We’re coming on the 50th anniversary of Apollo-8, launched in 1968, in December. When they published the mission’s photo of “Earth Rise: Lunar Landscape,” we changed on Earth. It was almost like a firmware upgrade in our sense of that which we need to tend on earth. Before then, yes, you cared if your stream was polluted, your river was polluted, or your lake, but nobody thought globally about things. The hippies were not even thinking globally. They just wanted to end the war and make love. There was not an environmental concern by anybody until after that photo was published. In it, you saw Earth not with color-coded countries, as was familiar in a classroom; you saw it as only Nature could show it to you, with ocean and land and clouds.
Of course, in 1969, we would walk on the Moon. In 1970, was the first Earth Day. But why didn’t we have Earth Day in 1960, or 1950, or 1940, or 1980? It happened while we were going to the Moon. Of course, we had plenty of other stuff to worry about. We were still in a hot war, still in a cold war, there was still campus unrest, the civil rights movement was only just barely finishing out the hard work of the ’60s.
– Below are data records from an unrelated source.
Lemma wp_identity fuel adapter config s (Q : result VmIdentity -> S -> Prop) :
  (turns (S := S) START_TIMEOUT <= fuel)%nat ->
  (forall r s', fewer (world s) (world s') ->
     (forall identity, r = Ok identity -> identity.(vm_network) = net_identity <$> config.(rc_network)) -> Q r s') ->
  wp (QemuAdapter_identity fuel adapter config) s Q.
Proof.
  intros Hf HQ. unfold QemuAdapter_identity.
  apply wp_bind, wp_lift. destruct (validate_utf8_paths config); [|by apply HQ; [apply fewer_refl|]].
  apply wp_bind, wp_lift. destruct (validate_network _); [|by apply HQ; [apply fewer_refl|]].
  apply wp_bind. eapply wp_mono; [by apply wp_bounded_output|]. intros [output|e] s1 [Hfew _]; [|by apply HQ].
  assert (Hrest : forall (m : M S VmIdentity), quietly m ->
    (forall s0 identity s0', m s0 = Some (Ok identity, s0') ->
       identity.(vm_network) = net_identity <$> config.(rc_network)) -> wp m s1 Q).
  { intros m Hm Hid. destruct (Hm s1) as (r&s2&E&Hq). exists r, s2. split; [done|]. apply HQ.
    - eapply fewer_trans; [exact Hfew|by apply fewer_quiet].
    - intros identity ->. by eapply Hid. }
  apply Hrest.
  - repeat first [apply quietly_file_identity | apply quietly_sha256_file | apply quietly_lift
      | apply quietly_fail_if | apply quietly_ret | apply quietly_bind; [|intros ?]].
  - intros s0 identity s0' E. do 7 (apply M_bind_Ok in E as (?&?&_&E)). by injection E as <- _.
Qed.

Lemma negotiated_quiet stream w w' : quiet w w' -> negotiated stream w -> negotiated stream w'.
Proof.
  intros (_&Hr&Hw) [Hs (g&v1&v2&r1&r2&r&l1&l2&l3&Hl&Hrest)]. split; [by rewrite Hw|].
  exists g, v1, v2, r1, r2, r, l1, l2, l3. split; [by rewrite Hr|done].
Qed.

(** A machine ready for use: its identity is the configuration's and, for a
    replay, the recording's; it answered the negotiation; and the first event of
    its guest was its readiness, which its channel has delivered. *)
Definition ready_machine (config : RecordConfig) (expected : option VmIdentity) (vm : QemuMachine) (w : World) : Prop :=
  vm.(qm_child_reaped) = false /\ validate_network config.(rc_network) = Ok tt /\
  vm.(qm_identity).(vm_network) = net_identity <$> config.(rc_network) /\
  (forall identity, expected = Some identity -> vm.(qm_identity) = identity) /\
  (exists stream, negotiated stream w) /\
  exists s0 f, q_events (qh_channel vm.(qm_child) s0) = Some (Ok (Some f)) :: q_events vm.(qm_channel) /\
    f.(protocol_version) = PROTOCOL_VERSION /\ f.(event_id) = 0 /\ f.(Types.command_id) = 0 /\
    f.(event) = AgentReady.

(** What a launch leaves: its machine, or nothing. *)
Definition launch_leaves (config : RecordConfig) (expected : option VmIdentity) (w : World)
    (r : result QemuMachine) (s' : S) : Prop :=
  match r with
  | Ok vm => w_live (world s') ⊆ {[vm.(qm_child).(ch_pid)]} ∪ w_live w /\
      ready_machine config expected vm (world s')
  | Err _ => w_live (world s') ⊆ w_live w
  end.

Lemma await_ready_Ok channel channel' : await_ready channel = (Ok tt, channel') ->
  exists f, q_events channel = Some (Ok (Some f)) :: q_events channel' /\
    f.(protocol_version) = PROTOCOL_VERSION /\ f.(event_id) = 0 /\ f.(Types.command_id) = 0 /\
    f.(event) = AgentReady.
Proof.
  unfold await_ready, q_receive. destruct (q_events channel) as [|[[[f|]|]|] rest]; try done.
  destruct (negb _ || _ || _ || _) eqn:E; [done|]. intros [= <-]. exists f.
  bool_facts. by split_and!.
Qed.

(** A spawned child that is given up leaves what was there before it. *)
Lemma given_up pid w0 w1 w2 : w_live w1 ⊆ {[pid]} ∪ w_live w0 -> fewer w1 w2 -> pid ∉ w_live w2 ->
  w_live w2 ⊆ w_live w0.
Proof. intros Hs [Hf _] Hg. set_solver. Qed.

Lemma quietly_nothing : forall s0, wp (mret tt : M S unit) s0 (fun r s1 => r = Ok tt /\ quiet (world s0) (world s1)).
Proof. intros s0. by apply wp_ret. Qed.
Lemma quietly_join_writer child s0 : wp (_ ← call (qh_join_writer child); mret tt) s0
  (fun r s1 => r = Ok tt /\ quiet (world s0) (world s1)).
Proof. apply wp_bind, wp_quiet; [apply quiet_join_writer|]. intros b s1 _ Hq. by apply wp_ret. Qed.
Lemma wp_spawn_thread (f : S -> option io_error * S) s (Q : result unit -> S -> Prop) :
  (forall s, quiet (world s) (world (f s).2)) -> (forall r s', quiet (world s) (world s') -> Q r s') ->
  wp (r ← call f; or_io r) s Q.
Proof.
  intros Hf HQ. apply wp_bind, wp_quiet; [apply Hf|]. intros o s1 _ Hq. apply wp_or_io; intros; by apply HQ.
Qed.

(** From the spawned child to its readiness. *)
Lemma wp_started fuel child socket identity fixture config expected w0 s :
  (negotiation_fuel s < fuel)%nat -> validate_network config.(rc_network) = Ok tt ->
  identity.(vm_network) = net_identity <$> config.(rc_network) ->
  (forall i, expected = Some i -> identity = i) ->
  w_live (world s) ⊆ {[child.(ch_pid)]} ∪ w_live w0 ->
  wp (_ ← or_stop child.(ch_pid) (mret tt) socket (qmp_negotiate fuel child.(ch_pid) socket);
      _ ← or_stop child.(ch_pid) (mret tt) socket (r ← call (qh_spawn_writer child); or_io r);
      _ ← or_stop child.(ch_pid) (_ ← call (qh_join_writer child); mret tt) socket
        (r ← call (qh_spawn_reader child); or_io r);
      channel ← gets (qh_channel child);
      let vm := {| qm_child := child; qm_channel := channel; qm_writer := true; qm_event_reader := true;
                   qm_identity := identity; qm_qmp_socket := socket; qm_fixture := fixture;
                   qm_child_reaped := false |} in
      let '(ready, channel) := await_ready channel in
      let vm := with_channel channel vm in
      match ready with
      | Ok _ => mret vm
      | Err e => _ ← drop_qemu vm; throw e
      end) s (launch_leaves config expected w0).
Proof.
  intros Hfuel Hnet Hid Hexp Hlive.
  apply wp_bind, wp_or_stop; [apply quietly_nothing|].
  eapply wp_mono; [by apply wp_negotiate|]. intros [[]|e] s1 [Hm1 Hneg]; cycle 1.
  { intros s' Hf Hg. eapply given_up; [exact Hlive| |exact Hg].
    eapply fewer_trans; [by apply fewer_advanced|exact Hf]. }
  destruct (Hneg eq_refl) as [stream Hstream]. apply fewer_advanced in Hm1.
  assert (Hgive : forall s2 s', quiet (world s1) (world s2) -> fewer (world s2) (world s') ->
    child.(ch_pid) ∉ w_live (world s') -> w_live (world s') ⊆ w_live w0).
  { intros s2 s' Hq Hf Hg. eapply given_up; [exact Hlive| |exact Hg].
    eapply fewer_trans; [exact Hm1|]. eapply fewer_trans; [by apply fewer_quiet|exact Hf]. }
  apply wp_bind, wp_or_stop; [apply quietly_nothing|].
  apply wp_spawn_thread; [intros; apply quiet_spawn_writer|]. intros [[]|e] s2 Hq2; [|intros s'; by apply Hgive].
  apply wp_bind, wp_or_stop; [apply quietly_join_writer|].
  apply wp_spawn_thread; [intros; apply quiet_spawn_reader|]. intros r s3 Hq3.
  pose proof (quiet_trans _ _ _ Hq2 Hq3) as Hq. destruct r as [[]|e]; [|intros s'; by apply Hgive].
  apply wp_bind. unfold gets. eexists _, s3. split; [done|]. cbv beta iota zeta.
  destruct (await_ready (qh_channel child s3)) as [[[]|e] channel'] eqn:Ea.
  - apply wp_ret. apply await_ready_Ok in Ea as (f&Hch&Hf). split.
    + cbn. destruct Hm1 as [Hs1 _]. destruct Hq as [[(_&Hs3&_) _] _]. set_solver.
    + split_and!; [done..| |by exists s3, f]. exists stream. by eapply negotiated_quiet.
  - apply wp_bind, wp_drop_qemu. intros s' Hf Hg. apply wp_throw. by apply (Hgive s3), Hg.
Qed.

Lemma negotiation_fuel_timeout s fuel : (negotiation_fuel s < fuel)%nat -> (turns (S := S) START_TIMEOUT <= fuel)%nat.
Proof. unfold negotiation_fuel. generalize (turns (S := S) START_TIMEOUT). intros. lia. Qed.
Lemma negotiation_fuel_le s s' fuel : (w_interrupts (world s') <= w_interrupts (world s))%nat ->
  (negotiation_fuel s < fuel)%nat -> (negotiation_fuel s' < fuel)%nat.
Proof. intros Hi. unfold negotiation_fuel. generalize (turns (S := S) START_TIMEOUT). intros. lia. Qed.

Lemma wp_start fuel adapter config mode expected fixture s :
  (negotiation_fuel s < fuel)%nat -> validate_network config.(rc_network) = Ok tt ->
  wp (start_machine fuel adapter config mode expected fixture) s (launch_leaves config expected (world s)).
Proof.
  intros Hfuel Hnet.
  apply wp_bind, wp_identity; [by eapply negotiation_fuel_timeout|]. intros [identity|e] s1 Hf1 Hid; [|by destruct Hf1].
  specialize (Hid _ eq_refl). apply wp_bind.
  assert (Hcompat : wp (match expected with
      | Some expected => compatible ← unwrap (validate_identity_compatibility expected identity); lift compatible
      | None => mret tt
      end) s1 (fun r s' => s' = s1 /\ (r = Ok tt -> forall i, expected = Some i -> identity = i))).
  { destruct expected as [i|]; [|apply wp_ret; by split].
    destruct (identity_compatibility_Some i identity) as (r&Er&Hr). rewrite Er.
    apply wp_bind, wp_ret, wp_lift. split; [done|]. intros -> i' [= <-]. symmetry. by apply Hr. }
  eapply wp_mono; [exact Hcompat|]. intros r s' [-> Hexp]. destruct r as [[]|e]; [|by destruct Hf1].
  specialize (Hexp eq_refl). apply wp_bind, wp_arguments. intros [args|e]; [|by destruct Hf1].
  assert (Hlater : forall s2, quiet (world s1) (world s2) -> fewer (world s) (world s2)).
  { intros s2 Hq. eapply fewer_trans; [exact Hf1|by apply fewer_quiet]. }
  apply wp_bind, wp_quietly.
  { destruct mode; [apply quietly_ret|]. apply quietly_bind; [apply quietly_call; intros; apply quiet_is_file|].
    intros []; [apply quietly_ret|apply quietly_throw]. }
  intros r s2 Hq2. destruct r as [paths|e]; [|by apply Hlater].
  apply wp_bind, wp_quietly; [apply quietly_remove_stales|]. intros r s3 Hq3.
  pose proof (quiet_trans _ _ _ Hq2 Hq3) as Hq13. destruct r as [[]|e]; [|by apply Hlater].
  apply wp_bind, wp_quiet; [apply quiet_put|]. intros o s4 _ Hq4.
  pose proof (quiet_trans _ _ _ Hq13 Hq4) as Hq14.
  apply wp_bind, wp_or_io; [intros _|intros e _; by apply Hlater].
  apply wp_bind, wp_call. intros r s5 E. apply spawn_law in E. destruct (Hlater _ Hq14) as [Hl4 Hi4].
  destruct r as [child|e].
  - destruct E as (_&Hl5&Hi5&_&_). apply wp_bind, wp_ret, wp_started; [|done..|].
    + apply (negotiation_fuel_le s); [lia|exact Hfuel].
    + etrans; [exact Hl5|]. by apply union_mono_l.
  - apply wp_bind, wp_throw. apply fewer_quiet in E as [Hl5 _]. unfold launch_leaves.
    etrans; [exact Hl5|exact Hl4].
Qed.

(** C14. A launch leaves its machine behind, or nothing.  With fuel for the timeouts
    it returns, and never panics; when it fails, at whatever step, no process runs
    that did not before; when it succeeds, the only process it may have added is
    the machine it returns, the network is the validated profile, the identity is
    the configured one and, for a replay, equal to the recording's in every field,
    the QMP commands were answered without an error, and the guest's first event
    was its readiness. *)
Theorem launch_leaves_nothing fuel adapter config mode expected s :
  (negotiation_fuel s < fuel)%nat ->
  exists r s', launch fuel adapter config mode expected s = Some (r, s') /\
    launch_leaves config expected (world s) r s'.
Proof.
  intros Hfuel. assert (Hstay : forall e, launch_leaves config expected (world s) (Err e) s) by (intros e; unfold launch_leaves; reflexivity).
  apply wp_bind, wp_lift. destruct (validate_utf8_paths config) as [[]|e]; [|apply Hstay].
  apply wp_bind. eapply (wp_mono _ _ (fun _ s' => s' = s)).
  { destruct expected as [i|]; [|by apply wp_ret].
    pose proof (replay_network_identity_sound i (net_identity <$> config.(rc_network))) as Hv.
    destruct (validate_replay_network_identity _ _) as [r|]; [|done]. by apply wp_bind, wp_ret, wp_lift. }
  intros [[]|e] ? ->; [|apply Hstay].
  apply wp_bind, wp_lift. destruct (validate_network _) as [[]|] eqn:Hnet; [|apply Hstay].
  apply wp_bind, wp_fail_if; intros _; [apply Hstay|].
  apply wp_bind, wp_quietly.
  { destruct config.(rc_network); [|apply quietly_ret].
    apply quietly_bind; [apply quietly_create_in|intros; apply quietly_ret]. }
  intros [fixture|e] s1 Hq1; [|by apply fewer_quiet in Hq1 as [Hl _]].
  assert (Hstart : wp (start_machine fuel adapter config mode expected fixture) s1 (launch_leaves config expected (world s1))).
  { apply wp_start; [|done]. apply (negotiation_fuel_le s); [apply (fewer_quiet _ _ Hq1)|exact Hfuel]. }
  apply fewer_quiet in Hq1 as [Hl1 _].
  apply wp_bind, wp_catch. eapply wp_mono; [exact Hstart|]. intros [vm|e] s2 Hleft.
  - apply wp_ret. destruct Hleft as [Hl2 Hr]. split; [|exact Hr].
    etrans; [exact Hl2|]. by apply union_mono_l.
  - apply wp_bind, wp_quietly; [apply quietly_drop_fixture|]. intros r s3 Hq3.
    apply fewer_quiet in Hq3 as [Hl3 _].
    assert (Hl : w_live (world s3) ⊆ w_live (world s)).
    { etrans; [exact Hl3|]. etrans; [exact Hleft|exact Hl1]. }
    destruct r; [by apply wp_throw|exact Hl].
Qed.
No one thought about garbage thrown out of a window, in any kind of “take care of the Earth” sense until after that photo was published. We would go on to ban leaded gas. We would ban DDT. We would introduce the catalytic converter. The Environmental Protection Agency would be founded, the National Oceanic and Atmospheric Administration would be founded, all while we were going to the Moon. Period. So THAT is a cosmic perspective, uploaded into every citizen of Planet Earth. And you cannot put a price tag on that. You cannot say, “Oh, what was the cost of Apollo and show me the spinoffs of it.” That is not even the way to have that conversation. The cosmic perspective changes you in fundamental ways that, in my judgment, is only for the better, for the greater good of the individual, the state, the community of nations, and the species.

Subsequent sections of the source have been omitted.